● PROBLEM:
Scan the lines below and report each one containing "pose" by copying it.

● DATASET RECORDS:

************

Lemma parsed_scalefactor p ch sb sf r :
  0 <= p -> 0 <= ch < 2 -> 0 <= sb < f_sblimit f -> f_levels f ch sb <> 0 -> sized 96 sf -> reader_at l p r ->
  parsed l p (enc_scf1 f ch sb) (fun sf' => sf' = wr3 sf ch sb (f_scf f ch sb 0) (f_scf f ch sb 1) (f_scf f ch sb 2))
    (read_scalefactor l (f_scfsi f ch sb) ch sb (sf, r)).
Proof.
  intros Hp Hch Hsb Hq Hsf Hr. destruct (fo_scf f Hf ch sb Hch Hsb Hq) as (Hv & Hsi & H1 & H2 & H3). unfold read_scalefactor, enc_scf1. set (si := f_scfsi f ch sb) in *. set (v := f_scf f ch sb) in *.
  assert (forall p r i, 0 <= p -> 0 <= i < 3 -> reader_at l p r -> parsed l p (msb 6 (v i)) (fun x => x = v i) (mp2_get_bits l 6 r)) as Hb
    by (intros; apply parsed_bits; [done|done|lia|by apply Hv|done]).
  destruct (Z.eqb_spec si 0) as [|N0].
  - apply parsed_bind with (Q1 := fun x => x = v 0); [by apply Hb; try lia|]. intros a r1 -> Hr1. pose proof (zlen_nonneg (msb 6 (v 0))).
    apply parsed_bind with (Q1 := fun x => x = v 1); [apply Hb; [lia|lia|done]|]. intros b r2 -> Hr2. pose proof (zlen_nonneg (msb 6 (v 1))).
    eapply parsed_map; [apply (Hb _ _ 2); [lia|lia|done]|]. intros c r3 ->. eexists. by split.
  - destruct (Z.eqb_spec si 1) as [E|N1]; [|destruct (Z.eqb_spec si 2) as [E|N2]].
    + apply parsed_bind with (Q1 := fun x => x = v 0); [by apply Hb; try lia|]. intros a r1 -> Hr1. pose proof (zlen_nonneg (msb 6 (v 0))).
      eapply parsed_map; [apply (Hb _ _ 2); [lia|lia|done]|]. intros c r3 ->. eexists. split; [reflexivity|]. by rewrite (H1 E).
    + eapply parsed_map; [apply (Hb _ _ 0); [lia|lia|done]|]. intros c r3 ->. eexists. split; [reflexivity|]. destruct (H2 E) as [-> ->]. done.
    + apply parsed_bind with (Q1 := fun x => x = v 0); [by apply Hb; try lia|]. intros a r1 -> Hr1. pose proof (zlen_nonneg (msb 6 (v 0))).
      eapply parsed_map; [apply (Hb _ _ 1); [lia|lia|done]|]. intros c r3 ->. eexists. split; [reflexivity|]. by rewrite (H3 ltac:(lia)).
Qed.

Definition scf_known (sf : list (list Z)) : Prop := sized 96 sf /\
  forall ch sb part, 0 <= ch < 2 -> 0 <= sb < f_sblimit f -> 0 <= part < 3 -> f_levels f ch sb <> 0 -> rd2 sf ch (3 * sb + part) = f_scf f (scf_source ch) sb part.

Lemma parsed_scalefactors p al si sf r : 0 <= p -> sized 96 sf -> allocated al ->
  (forall ch sb, 0 <= ch < 2 -> 0 <= sb < f_sblimit f -> f_levels f ch sb <> 0 -> rd2 si ch sb = f_scfsi f (scf_source ch) sb) -> reader_at l p r ->
  parsed l p (enc_scf f) scf_known (read_scalefactors l al si (f_channels f) (f_sblimit f) (sf, r)).
Proof.
  intros Hp Hsf Hal Hsi Hr. pose proof bound_facts as [_ H30]. unfold read_scalefactors, enc_scf. rewrite <- (Z.sub_0_r (f_sblimit f)) at 1.
  set (I := fun sb' sf => sized 96 sf /\ forall ch sb part, 0 <= ch < 2 -> 0 <= sb < sb' -> 0 <= part < 3 -> f_levels f ch sb <> 0 -> rd2 sf ch (3 * sb + part) = f_scf f (scf_source ch) sb part).
  change scf_known with (I (f_sblimit f)).
  apply (parsed_loop l _ I); [done|pose proof bound_facts; lia|done|split; [done|intros; lia]|]. intros sb p1 s1 r1 Hsb Hp1 [Hs1 Ha1] Hr1.
  set (J := fun c sf => sized 96 sf /\ (forall ch sb' part, 0 <= ch < 2 -> 0 <= sb' < sb -> 0 <= part < 3 -> f_levels f ch sb' <> 0 -> rd2 sf ch (3 * sb' + part) = f_scf f (scf_source ch) sb' part) /\
    forall ch part, 0 <= ch < c -> 0 <= part < 3 -> f_levels f ch sb <> 0 -> rd2 sf ch (3 * sb + part) = f_scf f ch sb part).
  apply parsed_map with (Q1 := J (f_channels f)).
  - rewrite <- (Z.sub_0_r (f_channels f)) at 1. apply (parsed_loop l _ J); [done|destruct channels_range as [E|[E _]]; lia|done|split_and!; [done|done|intros; lia]|].
    intros ch p2 s2 r2 Hch Hp2 (Hs2 & Ha2 & Hc2) Hr2. assert (0 <= ch < 2) as Hch2 by (destruct channels_range as [E|[E _]]; lia). rewrite Hal by lia. destruct (levels_code ch sb Hch2 Hsb) as (_ & _ & -> & _). destruct (Z.eqb_spec (f_levels f ch sb) 0) as [E0|Hne].
    + apply parsed_ret; [done|]. split_and!; [done|done|]. intros ch' part Hch' Hpart Hq. destruct (Z.eq_dec ch' ch) as [->|]; [done|]. apply Hc2; [lia|done|done].
    + rewrite Hsi by (done || lia). assert (scf_source ch = ch) as -> by (unfold scf_source; destruct channels_range as [E|[E _]]; rewrite E in *; cbn; lia).
      intros Hst Hin. destruct (parsed_scalefactor p2 ch sb s2 r2 Hp2 Hch2 Hsb Hne Hs2 Hr2 Hst Hin) as (s3 & r3 & E3 & -> & Hr3). exists (wr3 s2 ch sb (f_scf f ch sb 0) (f_scf f ch sb 1) (f_scf f ch sb 2)), r3.
      split; [exact E3|]. split; [|done]. split_and!; [by apply sized_wr3|..].
      * intros ch' sb' part Hch' Hsb' Hpart Hq. rewrite rd2_wr3 by (done || lia). assert ((sb' =? sb) = false) as -> by lia. rewrite andb_false_r. by apply Ha2.
      * intros ch' part Hch' Hpart Hq. rewrite rd2_wr3 by (done || lia). rewrite Z.eqb_refl, andb_true_r. destruct (Z.eqb_spec ch' ch) as [->|]; [|apply Hc2; [lia|done|done]].
        assert (part = 0 \/ part = 1 \/ part = 2) as [->|[->| ->]] by lia; done.
  - intros s2 r2 (Hs2 & Ha2 & Hc2). eexists. split; [reflexivity|]. unfold I, scf_source in *. destruct channels_range as [E|[E _]]; rewrite E in *; cbn [Z.eqb Pos.eqb] in *.
    + split; [done|]. intros ch sb' part Hch Hsb' Hpart Hq. destruct (Z.eq_dec sb' sb) as [->|]; [by apply Hc2|apply Ha2; [done|lia|done|done]].
    + split; [by apply sized_wr3; try lia|]. intros ch sb' part Hch Hsb' Hpart Hq. rewrite rd2_wr3 by (done || lia). destruct (Z.eqb_spec sb' sb) as [->|]; [|rewrite andb_false_r; apply Ha2; [done|lia|done|done]].
      rewrite andb_true_r. assert (f_levels f 0 sb <> 0) as Hq0 by (assert (ch = 0 \/ ch = 1) as [->| ->] by lia; [done|by rewrite <- mono_same by lia]).
      assert (forall part, 0 <= part < 3 -> rd2 s2 0 (3 * sb + part) = f_scf f 0 sb part) as H0 by (intros; by apply Hc2; try lia).
      destruct (Z.eqb_spec ch 1); [|replace ch with 0 by lia; by apply H0]. pose proof (H0 0 ltac:(lia)) as H00. rewrite Z.add_0_r in H00. rewrite H00, !H0 by lia.
      assert (part = 0 \/ part = 1 \/ part = 2) as [->|[->| ->]] by lia; done.
Qed.

(** ** Samples *)
(** The sample of a subband that a granule codes; a channel without its own bits
    has code and scale factor of the first. *)
Definition ref_sample (g ch sb idx : Z) : Z :=
  if sb <? f_sblimit f then
    let c := source f ch sb in
    if f_levels f c sb =? 0 then 0 else dequantized (f_levels f c sb) (f_scf f c sb (g / 4)) (f_code f g c sb idx)
  else 0.

Lemma quantizer_entries : forallb (fun q => (0 <? nlevels q) && (0 <=? cw_bits q) && (cw_bits q <=? 16) && (negb (grouping q) || (nlevels q * nlevels q * nlevels q <=? 2 ^ cw_bits q)))
  quantizer_table = true.
Proof. by vm_compute. Qed.

Lemma quantizer_facts q : In q quantizer_table -> 0 < nlevels q /\ 0 <= cw_bits q <= 16 /\ (grouping q = true -> nlevels q * nlevels q * nlevels q <= 2 ^ cw_bits q).
Proof.
  intros Hin. pose proof quantizer_entries as H. rewrite forallb_forall in H. specialize (H q Hin). cbv beta in H.
  destruct (grouping q); cbn [negb orb] in H; split_and!; try lia; intros; lia.
Qed.

Lemma parsed_codes p q c r :
  0 <= p -> 0 < nlevels q -> 0 <= cw_bits q <= 16 -> (grouping q = true -> nlevels q * nlevels q * nlevels q <= 2 ^ cw_bits q) ->
  (forall i, 0 <= i < 3 -> code_ok q (c i)) -> reader_at l p r ->
  parsed l p (enc_codes q c) (fun v => v = [c 0; c 1; c 2]) (read_codes l q r).
Proof.
  intros Hp Hn Hq Hg Hc Hr. pose proof (Hc 0 ltac:(lia)) as C0. pose proof (Hc 1 ltac:(lia)) as C1. pose proof (Hc 2 ltac:(lia)) as C2. unfold code_ok in *.
  unfold read_codes, enc_codes. destruct (grouping q).
  - specialize (Hg eq_refl). set (n := nlevels q) in *. assert (0 <= c 0 + n * (c 1 + n * c 2) < n * n * n) as Hv by nia.
    eapply parsed_map; [apply parsed_bits; [done|done|lia|lia|done]|]. intros v r' ->. eexists. split; [reflexivity|].
    rewrite (Z.rem_mod_nonneg (c 0 + _)), (Z.quot_div_nonneg (c 0 + _)) by lia.
    assert ((c 0 + n * (c 1 + n * c 2)) / n = c 1 + n * c 2) as -> by (symmetry; apply Z.div_unique_pos with (r := c 0); lia).
    assert ((c 0 + n * (c 1 + n * c 2)) mod n = c 0) as -> by (symmetry; apply Z.mod_unique_pos with (q := c 1 + n * c 2); lia).
    rewrite Z.rem_mod_nonneg, Z.quot_div_nonneg by nia.
    assert ((c 1 + n * c 2) / n = c 2) as -> by (symmetry; apply Z.div_unique_pos with (r := c 1); lia).
    assert ((c 1 + n * c 2) mod n = c 1) as -> by (symmetry; apply Z.mod_unique_pos with (q := c 2); lia). done.
  - pose proof (zlen_nonneg (msb (cw_bits q) (c 0))). pose proof (zlen_nonneg (msb (cw_bits q) (c 1))).
    apply parsed_bind with (Q1 := fun x => x = c 0); [by apply parsed_bits; try lia|]. intros a r1 -> Hr1.
    apply parsed_bind with (Q1 := fun x => x = c 1); [by apply parsed_bits; try lia|]. intros b r2 -> Hr2.
    eapply parsed_map; [apply (parsed_bits l Hl _ _ (c 2)); try done; lia|]. intros d r3 ->. eexists. by split.
Qed.

Lemma source_idem ch sb : f_levels f (source f ch sb) sb = f_levels f ch sb.
Proof. unfold f_levels. f_equal. unfold source. by destruct (sb <? f_bound f). Qed.

Lemma parsed_samples p g ch sb al scf r :
  0 <= p -> 0 <= g < 12 -> 0 <= ch < 2 -> 0 <= sb < f_sblimit f -> source f ch sb = ch -> al = class_of (f_levels f ch sb) ->
  (f_levels f ch sb <> 0 -> scf = f_scf f ch sb (g / 4)) -> reader_at l p r ->
  parsed l p (enc_samples f g ch sb) (fun v => v = [ref_sample g ch sb 0; ref_sample g ch sb 1; ref_sample g ch sb 2]) (read_samples l al scf r).
Proof.
  intros Hp Hg Hch Hsb Hsrc -> Hscf Hr. unfold read_samples, enc_samples, ref_sample. assert ((sb <? f_sblimit f) = true) as -> by lia. rewrite Hsrc. cbv zeta.
  destruct (levels_code ch sb Hch Hsb) as (_ & _ & -> & Hq). destruct (Z.eqb_spec (f_levels f ch sb) 0) as [E|Hne]; [by apply parsed_ret|]. rewrite (Hscf Hne), (Hq Hne).
  pose proof (quantizer_in ch sb Hch Hsb Hne) as Hin. destruct (quantizer_facts _ Hin) as (H1 & H2 & H3).
  assert (forall i, 0 <= i < 3 -> code_ok (quantizer_of (f_levels f ch sb)) (f_code f g ch sb i)) as Hc by (intros i Hi; by apply (fo_code f Hf)).
  eapply parsed_map; [by apply parsed_codes|]. intros v r' ->. eexists. split; [reflexivity|]. cbn [map].
  assert (0 <= g / 4 < 3) as Hpart by (split; [apply Z.div_pos|apply Z.div_lt_upper_bound]; lia). destruct (fo_scf f Hf ch sb Hch Hsb Hne) as (Hs & _). specialize (Hs (g / 4) Hpart).
  by rewrite !(dequantize_code _ _ _ _ eq_refl Hin) by (done || (apply Hc; lia)).
Qed.

(** What the side information left in the decoder. *)
Definition side_known (d : Mp2Decoder) : Prop := allocated (allocation d) /\ scf_known (scalefactor d).

Lemma put_samples_wr3 sm ch sb x y z : put_samples sm ch sb [x; y; z] = wr3 sm ch sb x y z.
Proof. reflexivity. Qed.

************

● SOLVED PROBLEM:
  - apply parsed_bind with (Q1 := fun x => x = v 0); [by apply Hb; try lia|]. intros a r1 -> Hr1. pose proof (zlen_nonneg (msb 6 (v 0))).
    apply parsed_bind with (Q1 := fun x => x = v 1); [apply Hb; [lia|lia|done]|]. intros b r2 -> Hr2. pose proof (zlen_nonneg (msb 6 (v 1))).
    + apply parsed_bind with (Q1 := fun x => x = v 0); [by apply Hb; try lia|]. intros a r1 -> Hr1. pose proof (zlen_nonneg (msb 6 (v 0))).
    + apply parsed_bind with (Q1 := fun x => x = v 0); [by apply Hb; try lia|]. intros a r1 -> Hr1. pose proof (zlen_nonneg (msb 6 (v 0))).
  intros Hp Hsf Hal Hsi Hr. pose proof bound_facts as [_ H30]. unfold read_scalefactors, enc_scf. rewrite <- (Z.sub_0_r (f_sblimit f)) at 1.
  apply (parsed_loop l _ I); [done|pose proof bound_facts; lia|done|split; [done|intros; lia]|]. intros sb p1 s1 r1 Hsb Hp1 [Hs1 Ha1] Hr1.
      destruct (Z.eqb_spec ch 1); [|replace ch with 0 by lia; by apply H0]. pose proof (H0 0 ltac:(lia)) as H00. rewrite Z.add_0_r in H00. rewrite H00, !H0 by lia.
  intros Hin. pose proof quantizer_entries as H. rewrite forallb_forall in H. specialize (H q Hin). cbv beta in H.
  intros Hp Hn Hq Hg Hc Hr. pose proof (Hc 0 ltac:(lia)) as C0. pose proof (Hc 1 ltac:(lia)) as C1. pose proof (Hc 2 ltac:(lia)) as C2. unfold code_ok in *.
  - pose proof (zlen_nonneg (msb (cw_bits q) (c 0))). pose proof (zlen_nonneg (msb (cw_bits q) (c 1))).
  pose proof (quantizer_in ch sb Hch Hsb Hne) as Hin. destruct (quantizer_facts _ Hin) as (H1 & H2 & H3).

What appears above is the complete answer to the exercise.